In a tweet featuring a photo of his inter-racial family, de Blasio wrote: ‘It’s 2019 & @JoeBiden is longing for the good old days of ‘civility’ typified by James Eastland. Eastland thought my multiracial family should be illegal & that whites were entitled to ‘the pursuit of dead n*ggers,’ he wrote in the first of a pair of tweets.

‘It’s past time for apologies or evolution from @JoeBiden. He repeatedly demonstrates that he is out of step with the values of the modern Democratic Party,’ de Blasio continued. 

Harris said of Biden’s remarks: ‘It concerns me deeply. If those men had their way, I wouldn’t be in the United States Senate.’

‘I appreciate the importance of working with people and finding common ground, but to suggest that individuals who literally made it their lives’ work to take America back on the issue of race is a real problem for me,’ she added.

Senator Elizabeth Warren said she wouldn’t criticize Biden but disagreed with his words.

‘I’m not here to criticize other Democrats, but it’s never OK to celebrate segregationists. Never,’ she said. 
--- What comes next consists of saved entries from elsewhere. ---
Definition reader_read (h : Host) (r : OpenCVCameraReader) : M (option Frame) :=
  match cap r with
  | None => raise RuntimeError_not_opened
  | Some dev =>
      x <- observe (fun k => cap_read h k dev) ;;
      emit (EvCapRead dev (bool_decide (is_Some x))) ;;
      ret x
  end.

Definition reader_release (r : OpenCVCameraReader) : M unit :=
  match cap r with
  | None => ret tt
  | Some dev => emit (EvCapRelease dev)
  end.

(** ** Video writers *)

(** A [cv2.VideoWriter]: where it writes, the frame rate and the frame size
    (width, height) it was opened with, and the frames that were passed to
    its [write], in order. *)
Record VideoWriter := {
  vw_path : Path;
  vw_fps : Z;
  vw_size : Z * Z;
  vw_frames : list Frame
}.

(** [write] stores a frame only if its size is the writer's; a frame of
    another size is dropped without an error. *)
Definition fits (size : Z * Z) (f : Frame) : bool :=
  let '(height, width, _) := shape f in
  bool_decide ((width, height) = size).

(** What the video file holds: of the frames passed to [write], those that
    were stored. *)
Definition vw_file (vw : VideoWriter) : list Item :=
  [Video (vw_fps vw) (vw_size vw) (List.filter (fits (vw_size vw)) (vw_frames vw))].

Definition _init_video_writer (path : Path) (fps : Z) (frame_shape : Z * Z * Z)
  : M VideoWriter :=
  let '(height, width, _) := frame_shape in
  let vw := {| vw_path := path; vw_fps := fps; vw_size := (width, height);
               vw_frames := [] |} in
  emit (EvVwOpen path) ;;
  update_files (insert path (vw_file vw)) ;;
  ret vw.

(** [vw.write(frame)]: the call is recorded with its frame, whatever the
    frame's size ([vw_file] tells what reaches the file). *)
Definition vw_write (vw : VideoWriter) (f : Frame) : M VideoWriter :=
  emit (EvVwWrite (vw_path vw)) ;;
  ret {| vw_path := vw_path vw; vw_fps := vw_fps vw; vw_size := vw_size vw;
         vw_frames := vw_frames vw ++ [f] |}.

Definition vw_release (vw : VideoWriter) : M unit :=
  emit (EvVwRelease (vw_path vw)) ;;
  update_files (insert (vw_path vw) (vw_file vw)).

(** ** Dataset files *)

Definition meta_dir : Path := ["meta"].
Definition data_dir : Path := ["data"; "chunk-000"].
Definition video_dir_root : Path := ["videos"; "chunk-000"].
Definition video_dir (name : string) : Path :=
  video_dir_root ++ ["observation.images." +:+ name].
(** X1. Without [ANTHROPIC_API_KEY] in the environment, a call of
    [generate_endpoint] ends in an exception, and everything it has done
    besides the staging is to print: the CLI is not run and the volume is
    not committed.  When the staging succeeds and the two lines can be
    printed, the exception is the [KeyError] of line 131, raised after
    both lines. *)
Theorem missing_api_key
    (cli : list str -> dict -> node -> node * CompletedProcess)
    (cn sv : str) (cfg : dict) (qf : list str) (cu : option dict)
    (sl rs : option str) (fk : bool) (w : world) :
  assoc API_KEY (environ w) = None ->
  (exists e w', generate_endpoint cli cn sv cfg qf cu sl rs fk w = (Raise e, w')) /\
  (forall ev,
      In ev (events_of w (generate_endpoint cli cn sv cfg qf cu sl rs fk w)) ->
      exists line, ev = EvPrint line) /\
  (forall w1 tmp,
      plain (parts (tempdir w)) = true ->
      mkdtemp w = (Ok tmp, w1) ->
      path_ok (child tmp (lit "config")) = true ->
      stageable (child tmp (lit "config")) cfg = true ->
      NoDup (map fst cfg) ->
      stdout_encodable w (start_line cn) = true ->
      stdout_encodable w
        (command_line
           (build_cmd cn sv
              (map (fun kv => path_str (child (child tmp (lit "config")) (fst kv))) cfg)
              qf cu sl rs fk)) = true ->
      exists w',
        generate_endpoint cli cn sv cfg qf cu sl rs fk w
        = (Raise (KeyError API_KEY), w') /\
        events_of w (generate_endpoint cli cn sv cfg qf cu sl rs fk w)
        = [EvPrint (start_line cn);
           EvPrint (command_line
                      (build_cmd cn sv
                         (map (fun kv => path_str (child (child tmp (lit "config"))
                                                     (fst kv))) cfg)
                         qf cu sl rs fk))]).
Proof.
  intros Hkey.
  assert (Hgen : exists e w' evs,
             generate_endpoint cli cn sv cfg qf cu sl rs fk w = (Raise e, w') /\
             log w' = log w ++ evs /\
             forall ev, In ev evs -> exists line, ev = EvPrint line).
  { destruct (generate_endpoint_course cli cn sv cfg qf cu sl rs fk w)
      as [(e & w' & Hg & Hp)|(tmp & paths & w3 & Hp & Hg)].
    - exists e, w', []. split; [exact Hg|]. split; [|intros ev []].
      destruct Hp as (_ & _ & _ & _ & Hl & _). now rewrite Hl, app_nil_r.
    - destruct Hp as (He & _ & _ & _ & Hl & _).
      rewrite Hg, generate_tail_unfold. cbv zeta. rewrite He, Hkey.
      destruct (stdout_encodable w3 (start_line cn)); cbn [negb];
        [destruct (stdout_encodable w3 _); cbn [negb]|];
        match goal with
        | |- context [cleanup tmp ?w4] =>
            pose proof (cleanup_log tmp w4) as Hc;
            destruct (cleanup tmp w4) as [[u|e] w5]; simpl in Hc
        end;
        do 2 eexists;
        [ exists [EvPrint (start_line cn);
                  EvPrint (command_line (build_cmd cn sv paths qf cu sl rs fk))]
        | exists [EvPrint (start_line cn);
                  EvPrint (command_line (build_cmd cn sv paths qf cu sl rs fk))]
        | exists [EvPrint (start_line cn)]
        | exists [EvPrint (start_line cn)]
        | exists []
        | exists [] ];
        (split; [reflexivity|]);
        (split; [rewrite Hc; simpl; rewrite Hl, <- ?app_assoc, ?app_nil_r; reflexivity|]);
        intros ev Hev; simpl in Hev;
        repeat (destruct Hev as [<-|Hev]; [eexists; reflexivity|]);
        contradiction. }
  destruct Hgen as (e & w' & evs & Hg & Hl & Hevs).
  split; [now exists e, w'|]. split.
  - intros ev Hev. apply Hevs.
    rewrite (events_of_app w _ evs) in Hev; [exact Hev|]. now rewrite Hg.
  - clear e w' evs Hg Hl Hevs.
    intros w1 tmp Hp Hmk Hok Hv Hnd Hp1 Hp2.
    destruct (generate_endpoint_staged cli cn sv cfg qf cu sl rs fk w w1 tmp
                Hp Hmk Hok Hv Hnd)
      as (nm & w3 & Htmp & Hnm & Hfresh & Hstaged & Hdir & He & Hl & Ho & Ha & Hgen).
    assert (Hso : forall line, stdout_encodable w3 line = stdout_encodable w line)
      by (intros line; unfold stdout_encodable; now rewrite Ho).
    assert (Hres : exists w',
               generate_endpoint cli cn sv cfg qf cu sl rs fk w
               = (Raise (KeyError API_KEY), w') /\
               log w' = log w ++
                        [EvPrint (start_line cn);
                         EvPrint (command_line
                                    (build_cmd cn sv
                                       (map (fun kv => path_str
                                               (child (child tmp (lit "config"))
                                                  (fst kv))) cfg)
                                       qf cu sl rs fk))]).
    { rewrite Hgen, generate_tail_unfold. cbv zeta.
      rewrite !Hso, Hp1, Hp2, He, Hkey. cbn [negb].
      match goal with
      | |- context [cleanup tmp ?w4] =>
          assert (Hd4 : is_dir (fs w4) tmp = true) by exact Hdir;
          pose proof (path_ok_parent _ _ Hok) as Hoktmp;
          rewrite Htmp in Hd4, Hoktmp;
          destruct (cleanup_ok (tempdir w) nm w4 Hp Hnm Hoktmp Hd4)
            as (w' & Hcl & Hlog')
      end.
      rewrite <- Htmp in Hcl. rewrite Hcl. exists w'. split; [reflexivity|].
      rewrite Hlog'. simpl. rewrite Hl, <- app_assoc. reflexivity. }
    destruct Hres as (w' & Hres & Hlog). exists w'. split; [exact Hres|].
    apply events_of_app. now rewrite Hres.
Qed.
Joe Biden represented Delaware in the Senate for 36 years

Joe Biden represented Delaware in the Senate for 36 years 

Coming to Biden’s defense on Wednesday was Rep. James C. Clyburn of South Carolina, the highest-ranking African-American lawmaker in the U.S. House who is throwing his annual fish fry this coming weekend, drawing Biden and other presidential contenders.
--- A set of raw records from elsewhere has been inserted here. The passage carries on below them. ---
(** ** Starting and stopping playback *)

(** X15.  A batch selected while playback is paused starts playback when
    its last file has decoded, in whatever order the files decode: the run
    of the loads returns, with the batch appended and [isPlaying] true. *)
Theorem paused_upload_autostarts (w : World) (fs : list File)
    (loads : list HTMLImageElement) :
  fs <> [] ->
  isPlaying (react w) = false ->
  loads ≡ₚ map img (batch_entries fs w) ->
  exists w' : World,
    run (map ImageLoad loads) (handleImageUpload (Some fs) w) = Some w'
    /\ isPlaying (react w') = true
    /\ images (react w') = images (react w) ++ batch_entries fs w.
Proof.
  intros Hne Hpaused Hperm.
  destruct (batch_loads_onload fs w loads Hperm) as (Hlen & Hon).
  set (w1 := handleImageUpload (Some fs) w).
  pose proof (batch_closure_lookup fs w Hne) as Hk. fold w1 in Hk.
  destruct (run_loads_total loads w1) as (w' & Hrun).
  exists w'. split; [exact Hrun|].
  split.
  - destruct loads as [|l0 loads0] using rev_ind.
    { destruct fs; [congruence | discriminate Hlen]. }
    clear IHloads0.
    rewrite length_app in Hlen. simpl in Hlen.
    apply Forall_app in Hon as (Hinit & Hlast).
    apply Forall_cons in Hlast as (Hl0 & _).
    rewrite map_app, run_app in Hrun.
    destruct (run (map ImageLoad loads0) w1) as [wa|] eqn:Hra; [|discriminate].
    simpl in Hrun. rewrite Hl0 in Hrun. inversion Hrun; subst w'.
    assert (Hla : Forall (fun i => onload i = Some (length (closures w)))
                    (loads_of (map ImageLoad loads0)))
      by (rewrite loads_of_loads; exact Hinit).
    destruct (run_tracks _ _ _ _ _ Hk Hla Hra) as (Hka & _).
    rewrite loads_of_loads in Hka.
    assert (Hre : react wa = react w1).
    { eapply run_loads_below; [exact Hk | exact Hinit | | exact Hra].
      simpl. lia. }
    rewrite (img_onload_autostart _ wa _ Hka) by (simpl; lia).
    rewrite Hre. unfold w1. rewrite handleImageUpload_react, Hpaused.
    simpl. rewrite Hpaused. reflexivity.
  - rewrite (run_batch fs w w' (map ImageLoad loads) Hne)
      by (rewrite ?loads_of_loads; auto).
    rewrite loads_of_loads, Hlen, Nat.ltb_irrefl. reflexivity.
Qed.

Lemma paused_upload_autostarts_witness :
  exists w' : World,
    run (map ImageLoad [ {| src := "blob:1"; onload := Some 0 |};
                         {| src := "blob:0"; onload := Some 0 |} ])
        (handleImageUpload (Some ["a.png"; "b.png"]) initial_world) = Some w'
    /\ isPlaying (react w') = true
    /\ images (react w') =
         images (react initial_world)
         ++ batch_entries ["a.png"; "b.png"] initial_world.
Proof.
  apply (paused_upload_autostarts initial_world ["a.png"; "b.png"]).
  - discriminate.
  - reflexivity.
  - vm_compute. apply perm_swap.
Defined.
Clyburn said his own work with the late South Carolina Sen. Strom Thurmond, who ran as a Dixiecrat in 1948 while promoting segregation and served in the Senate for decades, was ‘similar to Biden working with Talmadge,’ Politico reported.  

Biden has previously stressed his ability to win votes across Delaware, a state with a mix of urban and rural populations and a complicated history on matters of race and civil rights. 

He made the comments at his Tuesday fundraiser as a way to stress the need ‘to reach consensus under our system’ – but ended up pointing to one of the most divisive political struggles in the nation’s history.  

Earlier this week, speaking at the Poor People’s Campaign, the former vice president spoke about his home state’s racial history.

‘But my son Beau, before he died he was the attorney general. We were the only two Caucasian guys who won downstate, as they say, and won overwhelmingly in the black community,’ Biden said.  

‘We couldn’t make up our mind, exactly, which side we wanted to be in the Civil War,’ he said of a state with the nation’s eighth largest black population that a history of slavery under the plantation system.

‘With a lot of poor folks down there, those poor folks — what they call ‘hanging chickens’ in the chicken industry … most of them Caucasian,’ he said, referencing farm jobs in Delaware.